Al margen de la utilización que del manifiesto hayan empezado a hacer nuestros patriotas de cabecera -¡qué tiempos aquellos cuando al director de El Mundo le parecía muy sano que su edición en el País Vasco sustituyera por norma en sus textos España o español por Estado o estatal para no crear rechazo a sus lectores! ¡Qué grandes ciclistas estatales hemos tenido!-, nada cabe reprochar a esta declaración, que solicita del Parlamento una normativa elemental que impida, por ejemplo, que algunas autonomías primen más el conocimiento de la lengua co-oficial que tres doctorados por Harvard.

Lo realmente preocupante de la situación actual no es la salud del castellano, un idioma que cientos de millones de personas hablan en el mundo, sino la sensación de irreversibilidad de algunos desatinos que han consentido como naturales los dos grandes partidos nacionales para mantenerse en el poder, a cambio del apoyo de las fuerzas nacionalistas.
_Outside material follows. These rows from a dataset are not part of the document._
Lemma DeleteOperation_ok r P s op :
  holds r P s → entry_fits (op_ID op) (Some op) →
  ∃ s', DeleteOperation r (Some op) s = Ret (s', outcome (pool_delete op P).2) ∧
    holds r (pool_delete op P).1 s'.
Proof.
  intros H Hf. unfold DeleteOperation, pool_delete. io_step (getDeletedOperations_ok r P s H).
  unfold mbind, IO_bind, lift. cbn. destruct (dead_ops P !! op_ID op) eqn:Hv; [by exists s|].
  destruct (set_dead r P s (<[op_ID op := Some op]> (dead_ops P)) H) as (b & s1 & Hb & Hs & H1).
  { apply map_Forall_insert_2; [done|apply (ho_dead_fits _ _ _ H)]. }
  set (P1 := mk_Pool (live_ops P) (<[op_ID op := Some op]> (dead_ops P))) in *.
  destruct (set_live r P1 s1 (delete (op_ID op) (visible P1)) H1) as (b' & s2 & Hb' & Hs2 & H2).
  { apply map_Forall_delete. by eapply visible_fits. }
  cbn. rewrite Hb. cbn. rewrite (wrap_ret _ _ _ _ _ Hs).
  rewrite (wrap_ret _ _ _ _ _ (GetOperations_ok r P1 s1 H1)). cbn. rewrite Hb'. cbn.
  rewrite (wrap_ret _ _ _ _ _ Hs2). exists s2. split; [done|].
  unfold P1 in H2. by rewrite visible_delete in H2.
Qed.

(** The repository of a topic. *)
Definition repo_of (topic : string) : BaseOperationRepo :=
  mk_BaseOperationRepo (MakeCompositeKeyString topic OperationsKey)
    (MakeCompositeKeyString topic DeletedOperationsKey).

Lemma NewOperationRepo_ok topic s :
  ready s → ∃ s', NewOperationRepo topic s = Ret (s', inl (repo_of topic)) ∧
    holds (repo_of topic) (mk_Pool ∅ ∅) s'.
Proof.
  intros Hr. unfold NewOperationRepo, initJsonKey.
  set (k1 := MakeCompositeKeyString topic OperationsKey).
  set (k2 := MakeCompositeKeyString topic DeletedOperationsKey).
  assert (k1 ≠ k2) as Hk by (intros Heq%MakeCompositeKeyString_inj; discriminate Heq).
  destruct (state_Set_ready s k1 "{}" Hr) as (s1 & Hs1 & Hr1 & Hst1).
  destruct (state_Set_ready s1 k2 "{}" Hr1) as (s2 & Hs2 & Hr2 & Hst2).
  exists s2.
  erewrite IO_bind_ret; [|by apply wrap_ret, wrap_ret]. cbn beta.
  erewrite IO_bind_ret; [|by apply wrap_ret, wrap_ret]. split; [done|].
  split; cbn; try done; rewrite ?Hst2, ?Hst1.
  - exists "{}". rewrite lookup_insert_ne, lookup_insert_eq by done. split; [done|apply unmarshal_object].
  - exists "{}". rewrite lookup_insert_eq. split; [done|apply unmarshal_object].
Qed.


(** ** Sequences of calls *)

Inductive pool_call : Type :=
| CPut (op : Operation)
| CDelete (op : Operation).

Definition call_op (c : pool_call) : Operation := match c with CPut op | CDelete op => op end.

Definition repo_call (r : BaseOperationRepo) (c : pool_call) : IO S unit :=
  match c with CPut op => PutOperation r (Some op) | CDelete op => DeleteOperation r (Some op) end.
Definition pool_step (c : pool_call) (P : Pool) : Pool * option error :=
  match c with CPut op => pool_put op P | CDelete op => pool_delete op P end.

(** The results of a sequence of calls: an error does not stop the caller. *)
Fixpoint repo_run (r : BaseOperationRepo) (cs : list pool_call) : IO S (list (unit + error)) :=
  match cs with
  | [] => mret []
  | c :: cs => x ← try (repo_call r c); xs ← repo_run r cs; mret (x :: xs)
  end.
Fixpoint pool_run (cs : list pool_call) (P : Pool) : Pool * list (unit + error) :=
  match cs with
  | [] => (P, [])
  | c :: cs =>
      let '(P1, err) := pool_step c P in
      let '(P2, xs) := pool_run cs P1 in (P2, outcome err :: xs)
  end.

Definition call_fits (c : pool_call) : Prop := entry_fits (op_ID (call_op c)) (Some (call_op c)).

Lemma repo_call_ok r P s c :
  holds r P s → call_fits c →
  ∃ s', repo_call r c s = Ret (s', outcome (pool_step c P).2) ∧ holds r (pool_step c P).1 s'.
Proof. destruct c; [apply PutOperation_ok|apply DeleteOperation_ok]. Qed.

Lemma repo_run_ok r cs P s :
  holds r P s → Forall call_fits cs →
  ∃ s', repo_run r cs s = Ret (s', inl (pool_run cs P).2) ∧ holds r (pool_run cs P).1 s'.
Proof.
  induction cs as [|c cs IH] in P, s |- *; intros H Hfs; [by exists s|].
  apply Forall_cons in Hfs as [Hf Hfs].
  destruct (repo_call_ok r P s c H Hf) as (s1 & Hc & H1). cbn [repo_run pool_run].
  destruct (pool_step c P) as [P1 err]. cbn in Hc, H1.
  destruct (IH P1 s1 H1 Hfs) as (s2 & Hr & H2). exists s2.
  destruct (pool_run cs P1) as [P2 xs]. cbn in *.
  unfold mbind, IO_bind, try. rewrite Hc, Hr. done.
Qed.

(** Deletion is for good. *)
Lemma pool_step_dead c P id :
  is_Some (dead_ops P !! id) → is_Some (dead_ops (pool_step c P).1 !! id).
Proof.
  intros H. destruct c; simpl; unfold pool_put, pool_delete.
  - by destruct (visible P !! _).
  - destruct (dead_ops P !! op_ID op); [done|]. cbn. by apply lookup_insert_is_Some'; right.
Qed.

Lemma pool_run_dead cs P id :
  is_Some (dead_ops P !! id) → is_Some (dead_ops (pool_run cs P).1 !! id).
Proof.
  induction cs as [|c cs IH] in P |- *; intros H; [done|]. cbn.
  pose proof (pool_step_dead c P id H) as H1. destruct (pool_step c P) as [P1 err].
  specialize (IH P1 H1). by destruct (pool_run cs P1).
Qed.

(** C37. The pool is the abstract one: from a new repository on, any sequence
    of [PutOperation] and [DeleteOperation] answers as on the two maps, and
    [GetOperations] then returns the operations that are not deleted. *)
Theorem operation_pool_refines topic cs s :
  ready s → Forall call_fits cs →
  ∃ s1 s2, NewOperationRepo topic s = Ret (s1, inl (repo_of topic)) ∧
    repo_run (repo_of topic) cs s1 = Ret (s2, inl (pool_run cs (mk_Pool ∅ ∅)).2) ∧
    GetOperations (repo_of topic) s2 = Ret (s2, inl (Some (visible (pool_run cs (mk_Pool ∅ ∅)).1))).
Proof.
  intros Hr Hfs. destruct (NewOperationRepo_ok topic s Hr) as (s1 & Hnew & Hh).
  destruct (repo_run_ok _ cs _ s1 Hh Hfs) as (s2 & Hrun & Hh2).
  exists s1, s2. split_and!; [done..|]. by apply GetOperations_ok.
Qed.

(** A deleted operation never shows up again while the node runs: after a
    successful [DeleteOperation], and whatever is put or deleted afterwards,
    its identifier is not found. *)
Theorem deleted_operation_stays_hidden r P s op s1 cs :
  holds r P s → entry_fits (op_ID op) (Some op) → Forall call_fits cs →
  DeleteOperation r (Some op) s = Ret (s1, inl tt) →
  ∃ s2 xs, repo_run r cs s1 = Ret (s2, inl xs) ∧
    GetOperationByID r (op_ID op) s2 = Ret (s2, inr (Err "operation not found")).
Proof.
  intros Hh Hf Hfs Hdel. destruct (DeleteOperation_ok r P s op Hh Hf) as (s1' & Hd & Hh1).
  rewrite Hdel in Hd. injection Hd as <- Herr.
  assert (is_Some (dead_ops (pool_delete op P).1 !! op_ID op)) as Hdead.
  { unfold pool_delete in *. destruct (dead_ops P !! op_ID op) eqn:Hx; [done|].
    cbn. by rewrite lookup_insert_eq. }
  destruct (repo_run_ok r cs _ s1 Hh1 Hfs) as (s2 & Hrun & Hh2). do 2 eexists. split; [exact Hrun|].
  unfold GetOperationByID. io_step (GetOperations_ok _ _ _ Hh2). cbn [gomap_lookup mbind option_bind].
  rewrite visible_lookup. destruct (pool_run_dead cs _ _ Hdead) as [x ->]. done.
Qed.

(** Starting the repository empties it: whatever the state held under the
    topic, pending operations included, nothing is left and no deletion is
    remembered. *)
Theorem restart_forgets_operations topic P s :
  holds (repo_of topic) P s →
  GetOperations (repo_of topic) s = Ret (s, inl (Some (visible P))) ∧
  ∃ s', NewOperationRepo topic s = Ret (s', inl (repo_of topic)) ∧
    GetOperations (repo_of topic) s' = Ret (s', inl (Some ∅)) ∧
    getDeletedOperations (repo_of topic) s' = Ret (s', inl (Some ∅)).
Proof.
  intros Hh. split; [by apply GetOperations_ok|].
  destruct (NewOperationRepo_ok topic s (ho_ready _ _ _ Hh)) as (s' & Hnew & Hh').
  exists s'. split; [done|]. rewrite (GetOperations_ok _ _ _ Hh').
  by rewrite (getDeletedOperations_ok _ _ _ Hh').
Qed.
End pool.

(** ** A pool in memory *)

Module Sample.
Import MemDB.

#[local] Existing Instance map_json.
#[local] Existing Instance map_json_map.

Definition op (id : string) : Operation := mk_Operation id "type" "payload" [] 1000 "round" "" "" "".

(** The state on an empty disk. *)
Definition empty_disk : LevelDBState string * Disk := (mk_LevelDBState "db" "topic" "db", ∅).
Tras las carreras de estos días por ver quién firmaba antes el manifiesto, si los centristas de Rajoy o los liberales de Aguirre, sería bueno que alguien en el PP explicara por qué impidió en su día que el Tribunal Constitucional se pronunciara sobre la ley de normalización lingüística de Cataluña, origen de algunos de estos males. ¿Tenía algo que ver acaso con el soporte parlamentario que CiU daba a Aznar en sus inicios como estadista?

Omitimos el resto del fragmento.